La rencontre, présidée par le ministre des Finances Christian Yoka, a eu lieu en mode présentiel et distanciel. Les travaux se sont déroulés dans un contexte international tendu, marqué par les tensions géopolitiques liées au conflit au Moyen-Orient, la volatilité des cours du pétrole et le ralentissement attendu de l’économie mondiale.

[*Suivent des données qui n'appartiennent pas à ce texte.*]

(* ===== verification/Hosts.v ===== *)
(** Hosts and their enrollment: [internal/controlplane/{hosts,enroll,
    enroll_tokens}.go] and the host and grant lists of [reads.go]. *)
From S2P Require Import Prelude Text Base64 Json Protocol Crypto Schema Evolve QUsers QAccess QSecrets World Http Perms Grants Accounts.

(** Conversion of a product to a 64-bit signed integer. *)
Definition wrap_int64 (z : Z) : Z := (z + 2 ^ 63) mod 2 ^ 64 - 2 ^ 63.
(** An [int] field. *)
Definition as_int (j : json) : option Z :=
  match j with JInt z => if decide (- 2 ^ 63 ≤ z < 2 ^ 63) then Some z else None | _ => None end.

Section hosts.
Context `{Platform} (s : Server).

(** ** reads.go: views of hosts and grants *)

Definition hostStaleWindow : Z := 5 * minute.

Definition hostConnectionStatus {E} (id : uuid) (lastSeen : option Z) : M World E string :=
  up <- gets (λ w, online (uuidString id) (w_hub w));;
  if up : bool then ret "online" else
  match lastSeen with
  | None => ret "offline"
  | Some t =>
      now <- timeNow;;
      ret (if decide (now - t ≤ hostStaleWindow) then "stale" else "offline")
  end.

Definition nullTime (t : option Z) : json := match t with None => JNull | Some z => json_time z end.

Definition hostView {E} (auth : authInfo) (h : Host) : M World E (list (string * json)) :=
  status <- hostConnectionStatus (Host_ID h) (Host_LastSeenAt h);;
  permissions <- hostPermissions auth (Host_ID h);;
  ret [("id", JStr (uuidString (Host_ID h))); ("name", JStr (Host_Name h));
       ("hostname", JStr (Host_Hostname h)); ("accounts", json_strings (Host_Accounts h));
       ("status", JStr (Host_Status h)); ("connection_status", JStr status);
       ("agent_version", JStr (Host_AgentVersion h));
       ("desired_version", JStr (Host_DesiredVersion h));
       ("enrolled_at", json_time (Host_EnrolledAt h));
       ("last_seen_at", nullTime (Host_LastSeenAt h)); ("permissions", json_strings permissions)].

Definition handleListHosts (auth : authInfo) (r : Request) : Handler :=
  rows <- ((if isAdmin auth then pool ListHosts
            else pool (ListReadableHosts (auth_UserID auth)))
           <!> answerAll (serverError "could not list hosts"));;
  views <- map_each (hostView auth) rows;;
  writeResponse s (auth_ClientPublicKey auth) (JArr (JObj <$> views)).

(** [uuidString] of a null id is the empty string. *)
Definition optUuidString (id : option uuid) : string :=
  match id with Some i => uuidString i | None => "" end.

Definition grantView (g : ListGrantsRow) : json :=
  JObj [("id", JStr (uuidString (ListGrantsRow_ID g)));
        ("user_id", JStr (uuidString (ListGrantsRow_UserID g)));
        ("user_email", JStr (ListGrantsRow_UserEmail g));
        ("permission", JStr (ListGrantsRow_Permission g));
        ("target_kind", JStr (ListGrantsRow_TargetKind g));
        ("target_id", JStr (optUuidString (ListGrantsRow_TargetID g)));
        ("created_at", json_time (ListGrantsRow_CreatedAt g))].

Definition handleListGrants (auth : authInfo) (r : Request) : Handler :=
  rows <- (pool ListGrants <!> answerAll (serverError "could not list grants"));;
  writeResponse s (auth_ClientPublicKey auth) (JArr (grantView <$> rows)).

(** ** hosts.go *)

Definition hostNotFound := httpError "host not found" StatusNotFound.

Definition handleGetHost (auth : authInfo) (r : Request) : Handler :=
  hostID <- orFail (parseUUID (URLParam r "id")) (badRequest "invalid host id");;
  ok <- canHost auth "host.access" hostID;;
  require ok forbidden;;;
  host <- (pool (GetHostByID hostID) <!> answer hostNotFound (serverError "could not load host"));;
  rows <- attempt (pool (SetsForHost hostID));;
  let sets := match rows with inr l => SetsForHostRow_Name <$> l | inl _ => [] end in
  view <- hostView auth host;;
  connected <- gets (λ w, online (uuidString (Host_ID host)) (w_hub w));;
  writeResponse s (auth_ClientPublicKey auth)
    (JObj (view ++ [("connected", JBool connected);
                    ("encryption", JBool (negb (bool_decide (Host_EncryptionKey host = ""))));
                    ("sets", json_strings sets)])).

Definition handleRefreshHost (auth : authInfo) (r : Request) : Handler :=
  hostID <- orFail (parseUUID (URLParam r "id")) (badRequest "invalid host id");;
  ok <- canHost auth "host.access" hostID;;
  require ok forbidden;;;
  host <- (pool (GetHostByID hostID) <!> answer hostNotFound (serverError "could not load host"));;
  require (bool_decide (Host_Status host = "active")) (httpError "host not active" StatusConflict);;;
  snapshot <- (buildSnapshot host <!> answerAll (serverError "could not build snapshot"));;
  env <- (snapshotEnvelope s hostID snapshot <!> answerAll (serverError "could not sign snapshot"));;
  connected <- gets (λ w, online (uuidString hostID) (w_hub w));;
  when connected (onHub (push (uuidString hostID) env));;;
  writeResponse s (auth_ClientPublicKey auth)
    (JObj [("connected", JBool connected);
           ("key_count", JInt (Z.of_nat (length (Snapshot_Entries snapshot))));
           ("seq", JInt (Envelope_Seq env))]).

(** Marks the host revoked, then sends the empty snapshot as its last
    envelope and closes its connection. *)
Definition revokeHost (hostID : uuid) : IO unit :=
  n <- pool (SetHostStatus hostID "revoked");;
  (if decide (n = 0) then throw ErrNoRows else ret tt);;;
  purge <- snapshotEnvelope s hostID {| Snapshot_Entries := [] |};;
  onHub (disconnect (uuidString hostID) purge).

Definition handleRevokeHost (auth : authInfo) (r : Request) : Handler :=
  hostID <- orFail (parseUUID (URLParam r "id")) (badRequest "invalid host id");;
  ok <- canHost auth "host.revoke" hostID;;
  require ok forbidden;;;
  (revokeHost hostID <!> answer hostNotFound (serverError "could not revoke host"));;;
  ret noContent.

(** [req.At.IsZero() || time.Since(req.At) > 5*time.Minute ||
    time.Until(req.At) > 5*time.Minute] *)
Definition staleRequest {E} (at_ : Z) : M World E bool :=
  if decide (at_ = time_zero) then ret true else
  now <- timeNow;;
  if decide (now - at_ > 5 * minute) then ret true else
  now' <- timeNow;;
  ret (bool_decide (at_ - now' > 5 * minute)).

(** No session: the host proves itself by signing the request. *)
Definition handleDecommissionHost (r : Request) : Handler :=
  hostID <- orFail (parseUUID (URLParam r "id")) (badRequest "invalid host id");;
  host <- (pool (GetHostByID hostID)
           <!> answer hostNotFound (serverError "could not decommission host"));;
  require (bool_decide (Host_Status host = "active")) (httpError "host not active" StatusConflict);;;
  req <- orFail (decode_stream DecommissionRequest_of_json (r_body r)) (badRequest "invalid request");;
  let at_ := DecommissionRequest_At req in
  stale <- staleRequest at_;;
  require (negb stale) (httpError "stale decommission request" StatusUnauthorized);;;
  orInvalid (Identity.Verify (Host_IdentityKey host)
               (DecommissionSigningInput (uuidString hostID) at_) (DecommissionRequest_Signature req))
    (httpError "invalid signature" StatusUnauthorized);;;
  (revokeHost hostID <!> answerAll (serverError "could not decommission host"));;;
  ret noContent.

(** ** enroll.go *)

Definition errInvalidToken := ErrMsg "invalid or expired enrollment token".
Definition errAlreadyEnrolled := ErrMsg "host already enrolled".

Definition signingPublicKey : string :=
  match signer s with None => "" | Some kp => Identity.PublicKey kp end.

(** [if _, err := find; err == nil { if stop h { return errAlreadyEnrolled } }
    else if !errors.Is(err, pgx.ErrNoRows) { return err }] *)
Definition refuseEnrolled (find : Query Host) (stop : Host → bool) : IO unit :=
  r <- attempt (inTx find);;
  match r with
  | inr h => if stop h then throw errAlreadyEnrolled else ret tt
  | inl e => if decide (e = ErrNoRows) then ret tt else throw e
  end.

(** [tok.UsedAt.Valid || tok.ExpiresAt.Time.Before(time.Now())] *)
Definition tokenSpent {E} (tok : EnrollmentToken) : M World E bool :=
  if decide (is_Some (EnrollmentToken_UsedAt tok)) then ret true else
  now <- timeNow;;
  ret (bool_decide (EnrollmentToken_ExpiresAt tok < now)).

Definition enroll (req : EnrollRequest) : IO string :=
  Begin;;;
  deferRollback (
    tok <- (inTx (GetEnrollmentToken (HashToken (EnrollRequest_Token req)))
            <!> λ e, throw (if decide (e = ErrNoRows) then errInvalidToken else e));;
    spent <- tokenSpent tok;;
    (if spent : bool then throw errInvalidToken else ret tt);;;
    let machineID := pgText (EnrollRequest_MachineID req) in
    when (bool_decide (is_Some machineID))
      (refuseEnrolled (GetActiveHostByMachineID machineID) (λ _, true));;;
    (if decide (EnrollRequest_PriorHostID req = "") then ret tt else
     match parseUUID (EnrollRequest_PriorHostID req) with
     | None => ret tt
     | Some priorID =>
         refuseEnrolled (GetHostByID priorID) (λ h, bool_decide (Host_Status h = "active"))
     end);;;
    let label := textString (EnrollmentToken_Label tok) in
    let name := if decide (label = "") then EnrollRequest_Hostname req else label in
    host <- (inTx (CreateHost name (EnrollRequest_Hostname req) (EnrollRequest_PublicKey req)
                     (EnrollmentToken_Accounts tok) machineID (EnrollRequest_EncryptionKey req))
             <!> λ e, throw (if isUniqueViolation e then errAlreadyEnrolled else e));;
    inTx (MarkTokenUsed (EnrollmentToken_ID tok) (Some (Host_ID host)));;;
    Commit;;;
    ret (uuidString (Host_ID host))).

Definition handleEnroll (r : Request) : Handler :=
  req <- orFail (decode_stream EnrollRequest_of_json (r_body r)) (badRequest "invalid request");;
  require (negb (bool_decide (EnrollRequest_Token req = "" ∨ EnrollRequest_PublicKey req = "")))
    (badRequest "token and public_key are required");;;
  hostID <- (enroll req <!> λ e, throw (
    if decide (e = errInvalidToken) then httpError "invalid or expired token" StatusUnauthorized
    else if decide (e = errAlreadyEnrolled)
    then httpError "host already enrolled; revoke it before re-enrolling" StatusConflict
    else serverError "enrollment failed"));;
  ret (writeJSON (EnrollResponse_json {| EnrollResponse_HostID := hostID;
                                         EnrollResponse_SigningPublicKey := signingPublicKey |})).

(** ** enroll_tokens.go *)

Record createEnrollTokenRequest := {
  et_Accounts : list string; et_Label : string; et_TTLHours : Z }.
Definition createEnrollTokenRequest_of_json : json → option createEnrollTokenRequest :=
  as_struct (Build_createEnrollTokenRequest [] "" 0) (λ o,
    a ← decode_field as_strings [] "accounts" o; l ← decode_field as_string "" "label" o;
    t ← decode_field as_int 0 "ttl_hours" o; Some (Build_createEnrollTokenRequest a l t)).

(** [time.Duration(hours) * time.Hour], one hour when that is not positive. *)
Definition enrollTTL (hours : Z) : Z :=
  let ttl := wrap_int64 (hours * hour) in if decide (ttl ≤ 0) then hour else ttl.

Definition handleCreateEnrollToken (auth : authInfo) (r : Request) : Handler :=
  ok <- canGlobal auth "host.add";;
  require ok forbidden;;;
  req <- orFail (readRequest s createEnrollTokenRequest_of_json r) (badRequest "invalid request");;
  require (negb (bool_decide (et_Accounts req = []))) (badRequest "accounts are required");;;
  let ttl := enrollTTL (et_TTLHours req) in
  b <- randBytes 32;;
  let '(raw, hash) := GenerateToken b in
  now <- timeNow;;
  let expiresAt := now + ttl in
  (pool (CreateEnrollmentToken hash (pgText (et_Label req)) (et_Accounts req)
           (Some (auth_UserID auth)) expiresAt)
     <!> answerAll (serverError "could not create token"));;;
  writeResponse s (auth_ClientPublicKey auth)
    (JObj [("token", JStr raw); ("expires_at", json_time expiresAt)]).

(** ** Every handler evolves the database *)

Lemma hostConnectionStatus_rel {E} i t : evolving (hostConnectionStatus i t : M World E _).
Proof. solve_evolving. Qed.
Hint Resolve hostConnectionStatus_rel : preserve.
Lemma hostView_rel {E} a h : evolving (hostView a h : M World E _).
Proof. solve_evolving. Qed.
Hint Resolve hostView_rel : preserve.
Lemma handleListHosts_rel a r : evolving (handleListHosts a r).
Proof. solve_evolving. Qed.
Lemma handleListGrants_rel a r : evolving (handleListGrants a r).
Proof. solve_evolving. Qed.
Lemma handleGetHost_rel a r : evolving (handleGetHost a r).
Proof. solve_evolving. Qed.
Lemma handleRefreshHost_rel a r : evolving (handleRefreshHost a r).
Proof.
  unfold handleRefreshHost. do 3 (apply (preserves_bind _); [solve_rel|intros]). intros w.
  apply (bind_at (effect evolves)); [refine (preserves_onerr (effect evolves) _ _ _ _ w); solve_rel|]. intros host w1 Hr.
  assert (Host_ID host = a0 ∧ known host (visited w1)) as [<- Hk].
  { apply (pool_host _ w). unfold onerr, answer, throw in Hr. destruct (pool _ w) as [[e|h] w2]; congruence. }
  apply (bind_at (effect evolves)); [by unfold require; case_bool_decide|]. intros [] w2 Hq.
  assert (w2 = w1) as ->. { unfold require in Hq. case_bool_decide; by injection Hq. }
  apply (snapshot_then s evolves) with (host:=host); [eauto with evolve..| | | |intros; solve_rel|done].
  - intros w'. unfold onerr. by destruct (buildSnapshot host w') as [[e|sn] w2].
  - intros w' snap w2. unfold onerr. destruct (buildSnapshot host w') as [[e|sn] w3]; [done|congruence].
  - intros snap w'. unfold onerr. by destruct (snapshotEnvelope _ _ _ w') as [[e|sn] w2].
Qed.
Lemma revokeHost_rel h : evolving (revokeHost h).
Proof. solve_evolving. Qed.
Hint Resolve revokeHost_rel : preserve.
Lemma handleRevokeHost_rel a r : evolving (handleRevokeHost a r).
Proof. solve_evolving. Qed.
Lemma staleRequest_rel {E} t : evolving (staleRequest t : M World E bool).
Proof. solve_evolving. Qed.
Hint Resolve staleRequest_rel : preserve.
Lemma handleDecommissionHost_rel r : evolving (handleDecommissionHost r).
Proof. solve_evolving. Qed.
Lemma refuseEnrolled_rel q stop : query_rel evolves q → evolving (refuseEnrolled q stop).
Proof. solve_evolving. Qed.
Lemma tokenSpent_rel {E} tok : evolving (tokenSpent tok : M World E bool).
Proof. solve_evolving. Qed.
Hint Resolve tokenSpent_rel : preserve.
Hint Extern 2 (preserves _ (refuseEnrolled _ _)) =>
  apply refuseEnrolled_rel; eauto with evolve : preserve.
Lemma enroll_rel q : evolving (enroll q).
Proof. solve_evolving. Qed.
Hint Resolve enroll_rel : preserve.
Lemma handleEnroll_rel r : evolving (handleEnroll r).
Proof. solve_evolving. Qed.
Lemma handleCreateEnrollToken_rel a r : evolving (handleCreateEnrollToken a r).
Proof. solve_evolving. Qed.
End hosts.
#[export] Hint Resolve hostConnectionStatus_rel hostView_rel handleListHosts_rel
  handleListGrants_rel handleGetHost_rel handleRefreshHost_rel revokeHost_rel handleRevokeHost_rel
  handleDecommissionHost_rel tokenSpent_rel enroll_rel handleEnroll_rel
  handleCreateEnrollToken_rel : preserve.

Sur le plan national, le CNEF a relevé la poursuite de la reprise économique, avec un taux de croissance arrêté à 3,8 % en 2025. Cette performance a été soutenue par les secteurs pétroliers et gaziers, ainsi que par le dynamisme du secteur non pétrolier. Sur le front des prix, l’inflation a été contenue à 2,7 %, en deçà du seuil de 3 % fixé par la Communauté économique et monétaire de l’Afrique centrale (CEMAC).
Pour l’exercice en cours, les perspectives demeurent favorables selon les principaux indicateurs macroéconomiques. Le CNEF projette une croissance de 5,3 %, portée principalement par le rebond attendu de la production pétrolière, le développement du gaz naturel liquéfié (GNL) et la poursuite des réformes économiques engagées par les autorités congolaises.
Examinant les conditions de financement de l’économie, le Comité a noté une dynamique positive du côté du crédit bancaire. L’encours des crédits accordés au secteur privé a atteint 1 300,7 milliards FCFA, en progression de 23 %. Parallèlement, le taux des créances en souffrance a reculé à 13,5 %, contre 16,5 % en 2024, tandis que le taux de couverture de ces créances par les provisions s’est amélioré à 65,1 %, reflétant les efforts d’assainissement du secteur bancaire.
Sur le terrain du financement public, le Comité a relevé une amélioration du recours au Marché des valeurs du Trésor (MVT) de la CEMAC. Le taux de couverture des besoins exprimés par le Trésor congolais est passé de 46,3 % en 2024 à 49,4 % en 2025, une progression notable, même si elle révèle que près de la moitié des besoins de financement public reste encore non couverte par ce canal.